Cette année marque un événement significatif pour le peuple Afar : l’Alphabet Afar fête ses 50 ans. Un demi-siècle après son adoption officielle, cet alphabet a joué un rôle clé dans la préservation et la promotion de la langue et de la culture Afar et renforcer l’identité culturelle de ce peuple Afar.
Une Histoire de revendication et de renouveau linguistique
Langue d’expression orale vieille comme le monde et forte de près de 5 millions de locuteurs dans cette région d’Afrique de l’Est, c’est au début des années 1970 que le projet de transcription de cette langue fût émergé. Deux jeunes intellectuels afars, Ahmed Abdallah Dimis et Gamal Abdoulkader Redo, qui suivaient alors un entraînement militaire en Somalie, parmi soixante autres camarades venus de toutes les régions afares, acteront ce projet de transcription en écriture latine.
Le choix du système graphique a été un moment crucial dans cette démarche. Après des débats et des expérimentations, le système d’écriture qui a été adopté s’inspirait largement de l’alphabet latin, en tenant compte des spécificités phonétiques de la langue Afar. Ce système, simple et accessible, a rapidement trouvé son public.
Une Œuvre à caractère collective
L’initiative n’a pas seulement été portée par des linguistes, mais aussi par des leaders culturels et communautaires. Il s’agissait d’un projet collectif pour donner une nouvelle voix à la langue et l’adapter aux réalités modernes. L’Alphabet Afar est devenu un outil fondamental pour la publication de livres, journaux, et autres documents officiels dans cette langue. C’est ainsi que le peuple Afar a pu affirmer son identité à travers la langue écrite, un vecteur essentiel de transmission culturelle et de développement.
L’introduction de l’écriture a eu des retombées immédiates sur l’éducation surtout en région Afar d’Ethiopie où elle est rapidement devenu une langue administrative à part entière et fait parti désormais des 7 langues officielles de l’Ethiopie. A Djibouti aussi elle s’est tout doucement imposée via l’entité Afar pen qui a su vulgariser au grand public la langue afar comme outil de communication. Son intégration tout récemment dans les plateformes de traduction linguistique n’a fait qu’accélérer cette diffusion à grande échelle.

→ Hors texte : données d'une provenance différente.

(* ===== verification/Relay.v ===== *)
(** From a strategy's standard output to a client: the line writer
    (src/progress/hub.go), the broadcaster of the run, a subscriber's channel and
    the stream of server-sent events (src/portfolio/progress_handler.go). *)
From S2P Require Import Prelude GoStrings GoTime Utf8 Types Json Web Sse SseLaws.
From S2P Require Progress.
From Stdlib Require Import Ascii.
Import Progress(ProgressMessage, Hub, loc, chan, op, OpPublish, Event, progress_event, terminal_event).

#[local] Existing Instance Progress.outcome_ret.
#[local] Existing Instance Progress.outcome_bind.

(** ** What a text publishes *)
Section writer.
Context (parse : string → option ProgressMessage).

(** The progress message of a line, if it holds one. *)
Definition line_message (raw : string) : option ProgressMessage :=
  let line := trim_space raw in
  if decide (line = "") then None
  else msg ← parse line; if decide (Progress.Type_ msg = "progress") then Some msg else None.
(** The progress messages of the complete lines of a text, and what is left of it. *)
Definition printed (text : string) : list ProgressMessage := omap line_message (removelast (split_byte text newline)).
Definition unfinished (text : string) : string := List.last (split_byte text newline) "".

Definition publishes (p : loc) (ms : list ProgressMessage) : list op := OpPublish p <$> ms.

Lemma split_at_newline s idx :
  index_byte s newline = Some idx →
  split_byte s newline = slice_to s idx :: split_byte (slice_from s (idx + 1)) newline.
Proof.
  revert idx. induction s as [|a s IH]; intros idx; cbn [index_byte split_byte]; [done|].
  case_decide as Ha.
  - intros [= <-]. cbn. unfold slice_from. cbn. by rewrite drop_0, of_bytes_of.
  - destruct (index_byte s newline) as [n|] eqn:Hn; [|done]. intros [= <-]. rewrite (IH n eq_refl). done.
Qed.
Lemma no_newline s : index_byte s newline = None → split_byte s newline = [s].
Proof.
  induction s as [|a s IH]; cbn [index_byte split_byte]; [done|]. case_decide; [done|].
  destruct (index_byte s newline); [done|]. intros _. by rewrite IH.
Qed.
Lemma printed_line s idx :
  index_byte s newline = Some idx →
  printed s = option_list (line_message (slice_to s idx)) ++ printed (slice_from s (idx + 1)) ∧
  unfinished s = unfinished (slice_from s (idx + 1)).
Proof.
  intros Hi. unfold printed, unfinished. rewrite (split_at_newline _ _ Hi).
  pose proof (split_byte_ne (slice_from s (idx + 1)) newline) as Hne.
  destruct (split_byte (slice_from s (idx + 1)) newline) as [|l ls]; [done|]. cbn [removelast List.last].
  split; [|done]. cbn [omap list_omap]. by destruct (line_message _).
Qed.

(** A line publishes its message through the run's broadcaster, which stays. *)
Lemma handle_line_step h r p raw :
  Progress.runs h !! r = Some p →
  Progress.handle_line parse h r raw =
    (x ← Progress.exec h (publishes p (option_list (line_message raw))); Progress.Done x.1).
Proof.
  intros Hr. unfold Progress.handle_line, line_message. case_decide; [done|]. destruct (parse _) as [m|]; [|done]. cbn.
  case_decide; [|done]. cbn. unfold Progress.Publish, Progress.broadcaster. rewrite Hr.
  by destruct (Progress.publish_at h p m).
Qed.
Lemma publish_runs h p m h' : Progress.publish_at h p m = Progress.Done h' → Progress.runs h' = Progress.runs h.
Proof.
  unfold Progress.publish_at. destruct (_ !! p); [|done]. cbv zeta. destruct (Progress.fan_out _ _ _) as [x| |]; [|done..].
  by intros [= <-].
Qed.
Lemma publishes_runs p ms h h' evs :
  Progress.exec h (publishes p ms) = Progress.Done (h', evs) → Progress.runs h' = Progress.runs h ∧ evs = [].
Proof.
  revert h evs. induction ms as [|m ms IH]; intros h evs; cbn; [by intros [= <- <-]|].
  destruct (Progress.publish_at h p m) as [h1| |] eqn:Hp; cbn; [|done..].
  destruct (Progress.exec h1 _) as [[h2 e2]| |] eqn:Hx; cbn; [|done..]. intros [= <- <-].
  destruct (IH _ _ Hx) as [-> ->]. by rewrite (publish_runs _ _ _ _ Hp).
Qed.
Lemma exec_app_ops h ops ops' :
  Progress.exec h (ops ++ ops') =
    (x ← Progress.exec h ops; y ← Progress.exec x.1 ops'; Progress.Done (y.1, x.2 ++ y.2)).
Proof.
  revert h. induction ops as [|o ops IH]; intros h; cbn.
  - by destruct (Progress.exec h ops') as [[]| |].
  - destruct (Progress.step h o) as [[h1 e1]| |]; cbn; [|done..]. rewrite IH.
    destruct (Progress.exec h1 ops) as [[h2 e2]| |]; cbn; [|done..].
    destruct (Progress.exec h2 ops') as [[h3 e3]| |]; cbn; [|done..]. by rewrite app_assoc.
Qed.

(** [Write] publishes the messages of the complete lines, in order, and keeps the rest. *)
Lemma write_loop_publishes fuel h r p s :
  (String.length s ≤ fuel)%nat → Progress.runs h !! r = Some p →
  Progress.write_loop parse fuel h r s =
    (x ← Progress.exec h (publishes p (printed s)); Progress.Done (x.1, unfinished s)).
Proof.
  revert h s. induction fuel as [|fuel IH]; intros h s Hl Hr; [by destruct s; [|cbn in Hl; lia]|]. cbn [Progress.write_loop].
  change Progress.newline with newline. destruct (index_byte s newline) as [idx|] eqn:Hi.
  - destruct (printed_line _ _ Hi) as [-> ->]. apply index_byte_split in Hi as [_ Hlt].
    rewrite (handle_line_step _ _ _ _ Hr). unfold publishes. rewrite fmap_app, exec_app_ops.
    destruct (Progress.exec h (OpPublish p <$> option_list _)) as [[h1 e1]| |] eqn:Hx; cbn; [|done..].
    rewrite IH; [|rewrite length_slice_from; lia|by destruct (publishes_runs _ _ _ _ _ Hx) as [-> _]].
    unfold publishes. by destruct (Progress.exec h1 _) as [[h2 e2]| |].
  - unfold printed, unfinished. by rewrite no_newline.
Qed.
Lemma Write_publishes h r p pending chunk :
  Progress.runs h !! r = Some p →
  Progress.Write parse h r pending chunk =
    (x ← Progress.exec h (publishes p (printed (pending +:+ chunk)));
     Progress.Done (x.1, unfinished (pending +:+ chunk))).
Proof. intros Hr. unfold Progress.Write. cbv zeta. by apply write_loop_publishes. Qed.

Lemma published_publishes p ms : Progress.published p (publishes p ms) = ms.
Proof. unfold publishes. induction ms as [|m ms IH]; [done|]. cbn. rewrite decide_True by done. by rewrite IH. Qed.
End writer.

(** ** What the client reads *)
Section client.
Context (parse : string → option ProgressMessage) (format_float : float64 → string).
Hypothesis float_clean : ∀ f, finite f = true → clean (format_float f).

Definition progress_frame (m : ProgressMessage) : string * string :=
  ("progress", marshal_progress format_float (progress_data m)).
Definition terminal_frame (t : Progress.TerminalEvent) : string * string :=
  (event_name (Progress.Status t), marshal_terminal {| ts_Status := Progress.Status t; ts_Error := Progress.Error_ t |}).

Lemma sent_progress (ms : list ProgressMessage) : sent (progress_event <$> ms) = progress_event <$> ms.
Proof.
  unfold sent. destruct (list_find ends (progress_event <$> ms)) as [[i e]|] eqn:Hf; [|done].
  apply list_find_Some in Hf as (He & [Hn _] & _). rewrite list_lookup_fmap in He.
  destruct (ms !! i); [|done]. by injection He as <-.
Qed.
Lemma sent_terminal (ms : list ProgressMessage) t : sent ((progress_event <$> ms) ++ [terminal_event t]) = (progress_event <$> ms) ++ [terminal_event t].
Proof.
  unfold sent. destruct (list_find ends _) as [[i e]|] eqn:Hf; [|done].
  apply list_find_Some in Hf as (He & Hend & _). apply lookup_app_Some in He as [He|[Hl He]].
  - rewrite list_lookup_fmap in He. destruct (ms !! i); [|done]. injection He as <-. by destruct Hend.
  - apply take_ge. rewrite length_app. cbn. lia.
Qed.
Lemma frames_progress (ms : list ProgressMessage) : omap (event_frame format_float) (progress_event <$> ms) = progress_frame <$> ms.
Proof. induction ms as [|m ms IH]; [done|]. cbn. by rewrite IH. Qed.

(** What was received of a stream of messages and at most one terminal event. *)
Lemma received_prefix (acc q : list Event) (H : list ProgressMessage) (t : option Progress.TerminalEvent) :
  acc ++ q = (progress_event <$> H) ++ option_list (terminal_event <$> t) →
  (∃ l, l `prefix_of` H ∧ acc = progress_event <$> l) ∨
  (q = [] ∧ ∃ e, t = Some e ∧ acc = (progress_event <$> H) ++ [terminal_event e]).
Proof.
  revert acc. induction H as [|m H IH]; intros acc Ha; cbn in *.
  - destruct acc as [|a acc]; [left; exists []; split; [apply prefix_nil|done]|]. right.
    destruct t as [e|]; cbn in Ha; [|done]. injection Ha as -> Ha. apply app_eq_nil in Ha as [-> ->]. eauto.
  - destruct acc as [|a acc]; [left; exists []; split; [apply prefix_nil|done]|]. injection Ha as -> Ha.
    destruct (IH _ Ha) as [(l & Hl & ->)|(-> & e & -> & ->)].
    + left. exists (m :: l). split; [by apply prefix_cons|done].
    + right. eauto.
Qed.

Lemma received_all es rest : received rest = [] → received (map Received es ++ rest) = es.
Proof. intros Hr. induction es as [|e es IH]; [done|]. cbn. by rewrite IH. Qed.

(** C21: what a strategy prints reaches the client.  The writer turns a run's
    output, however it is cut into writes, into one publication per complete line
    that is a progress message, in order.  A client that subscribes to the run -
    with the broadcaster's buffer as it is then, and any interleaving of
    publications, other subscribers, receives, completion and cleanup after it -
    is sent bytes that decode to one progress event for each message of a gap-free
    prefix of the buffered messages and those the output then holds, in order,
    followed by at most one terminal event; and to all of them while it is
    subscribed and has read its channel empty. *)
Theorem printed_progress_reaches_client (h h1 h2 : Hub) (r : uuid) (p ch : loc) (b : Progress.runBroadcaster)
    (pending output : string) (ops : list op) (evs : list (loc * Event)) (rest : list ready) :
  Progress.reachable h → Progress.runs h !! r = Some p → Progress.bcasts h !! p = Some b → Progress.terminal b = None →
  Progress.subscribe_at h p = Progress.Done (h1, ch, true) →
  Progress.ops_valid h1 ops → Progress.exec h1 ops = Progress.Done (h2, evs) →
  Progress.published p ops = printed parse (pending +:+ output) → SseLaws.received rest = [] →
  let history := Progress.contents b ++ printed parse (pending +:+ output) in
  let bytes := streamProgressEvents format_float (map Received (Progress.received ch evs) ++ rest) in
  (∀ g, Progress.runs g !! r = Some p →
     Progress.Write parse g r pending output =
       (x ← Progress.exec g (publishes p (printed parse (pending +:+ output)));
        Progress.Done (x.1, unfinished (pending +:+ output)))) ∧
  (∃ l t, l `prefix_of` history ∧
     decode bytes = (progress_frame <$> l) ++ option_list (terminal_frame <$> t)) ∧
  (Progress.subscribed h2 p ch → Progress.chan_queue h2 ch = [] → decode bytes = progress_frame <$> history).
Proof using float_clean.
  intros Hr Hp Hb Ht Hsub Hv Hx Hpub Hrest history bytes. split; [intros g Hg; by apply Write_publishes|].
  pose proof (Progress.subscriber_stream _ _ _ _ _ _ _ _ Hr Hb Ht Hsub Hv Hx) as Hok. rewrite Hpub in Hok.
  fold history in Hok.
  assert (decode bytes = omap (event_frame format_float) (sent (Progress.received ch evs))) as ->.
  { subst bytes. rewrite stream_decoded by done. by rewrite received_all. }
  set (acc := Progress.received ch evs) in *. split.
  - assert (∃ l t, l `prefix_of` history ∧
      acc ++ Progress.chan_queue h2 ch = (progress_event <$> l) ++ option_list (terminal_event <$> t)) as (l & t & Hl & Ha).
    { destruct Hok as [[_ Ha]|[_ Ha]]; [exists history, None; cbn; by rewrite app_nil_r|exact Ha]. }
    destruct (received_prefix _ _ _ _ Ha) as [(k & Hk & ->)|(_ & e & -> & ->)].
    + exists k, None. split; [by etrans|]. cbn. by rewrite app_nil_r, sent_progress, frames_progress.
    + exists l, (Some e). split; [done|]. by rewrite sent_terminal, omap_app, frames_progress.
  - intros Hs Hq. destruct Hok as [[_ Ha]|[[q Hc] _]].
    + rewrite Hq, app_nil_r in Ha. rewrite Ha. change (map progress_event history) with (progress_event <$> history).
      by rewrite sent_progress, frames_progress.
    + exfalso. destruct (Progress.step_safe h (Progress.OpSubscribe p) (Progress.reachable_inv _ Hr)) as (h1' & e1 & Hs1 & Hinv1 & _);
        [by eexists|]. cbn in Hs1. rewrite Hsub in Hs1. injection Hs1 as <- _.
      destruct (Progress.exec_total h1 ops Hinv1 Hv) as (h2' & e2 & Hx2 & Hinv2). rewrite Hx in Hx2. injection Hx2 as <- _.
      destruct Hs as (b2 & Hb2 & Hin). by eapply (Progress.closed_not_sub h2 ch); [|eexists| |].
Qed.
End client.

(** A client that subscribes after one message; the strategy then prints noise, a
    message in two writes, and the start of a line. *)
Definition demo_parse (line : string) : option ProgressMessage :=
  if decide (line = "{2}") then Some (Progress.msg_at 2) else None.
Definition demo_output : string := "warming up" +:+ nl +:+ " {2}" +:+ nl +:+ "{".
Lemma demo_printed : printed demo_parse demo_output = [Progress.msg_at 2] ∧ unfinished demo_output = "{".
Proof. vm_compute. done. Qed.

Definition demo_ops : list op := [OpPublish 0%nat (Progress.msg_at 2); Progress.OpRecv 1%nat; Progress.OpRecv 1%nat].
Lemma printed_progress_reaches_client_witness :
  ∃ h2 evs, Progress.exec Progress.sub1 demo_ops = Progress.Done (h2, evs) ∧
    decode (streamProgressEvents (λ _, "0") (map Received (Progress.received 1%nat evs) ++ [ContextDone]))
      = progress_frame (λ _, "0") <$> [Progress.msg_at 1; Progress.msg_at 2].
Proof.
  destruct (Progress.exec Progress.sub1 demo_ops) as [[h2 evs]| |] eqn:Hx; [|by vm_compute in Hx..].
  exists h2, evs. split; [done|].
  pose proof (printed_progress_reaches_client demo_parse (λ _, "0") (λ _ _, cleanb_clean "0" eq_refl)
    Progress.hub1 Progress.sub1 h2 7%N 0%nat 1%nat (Progress.ring_push Progress.new_broadcaster (Progress.msg_at 1))
    "" demo_output demo_ops evs [ContextDone] Progress.hub1_reachable) as Hw.
  assert (Progress.ops_valid Progress.sub1 demo_ops) as Hv.
  { split; [by eexists|]. intros h e _. split; [done|]. intros h' e' _. by split. }
  destruct (Hw ltac:(by vm_compute) ltac:(by vm_compute) ltac:(by vm_compute) ltac:(by vm_compute) Hv Hx
              ltac:(by vm_compute) eq_refl) as (_ & _ & Hall).
  vm_compute in Hx. injection Hx as <- _. apply Hall; [|by vm_compute].
  eexists. split; [by vm_compute|]. vm_compute. by left.
Defined.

Un avenir prometteur pour la Langue Afar
Bien que de nombreux progrès aient été réalisés au cours des 50 dernières années, des défis demeurent. Des efforts sont toujours en cours pour encourager une plus grande utilisation de l’écriture dans les médias, le secteur public et l’éducation.
Le rôle de l’Alphabet Afar dans la lutte pour les droits linguistiques et culturels continue de croître. Il est aujourd’hui perçu non seulement comme un outil de communication, mais aussi comme un symbole de résistance et de résilience face aux défis contemporains.
Le cinquantième anniversaire de l’Alphabet Afar est une occasion de célébrer non seulement une réalisation linguistique, mais aussi l’histoire et la culture d’un peuple. En ce moment de rétrospection, on peut voir avec fierté les progrès accomplis, tout en regardant vers l’avenir avec optimisme. L’Alphabet Afar reste un instrument indispensable pour préserver et diffuser la langue, l’histoire et les valeurs de ce peuple résilient.
L’alphabet afar se compose de 5 voyelles (yangayyi : qui bouge) et de 17 consonnes (mayangayyi : qui ne bouge pas). Il utilise des lettres de l’alphabet latin auxquelles 3 lettres ont été rajoutées pour décrire les 3 sons caractéristiques suivants:
Le “q” est l’équivalent du « eain » en arabe. C’est une consonne pharyngale fricative sonore
Le “x” est un d non pas dental comme en Français, mais qui se prononce la langue retournée sur le palais et qui vient claquer sur les dents. Lorsque cette consonne est située au milieu d’un mot, le son produit doit ressembler à un mélange du d et du r roulé. C’est une consonne dentale rétroflexe occlusive.
Le “c” est un h guttural très prononcé. C’est une consonne pharyngale fricative sourde.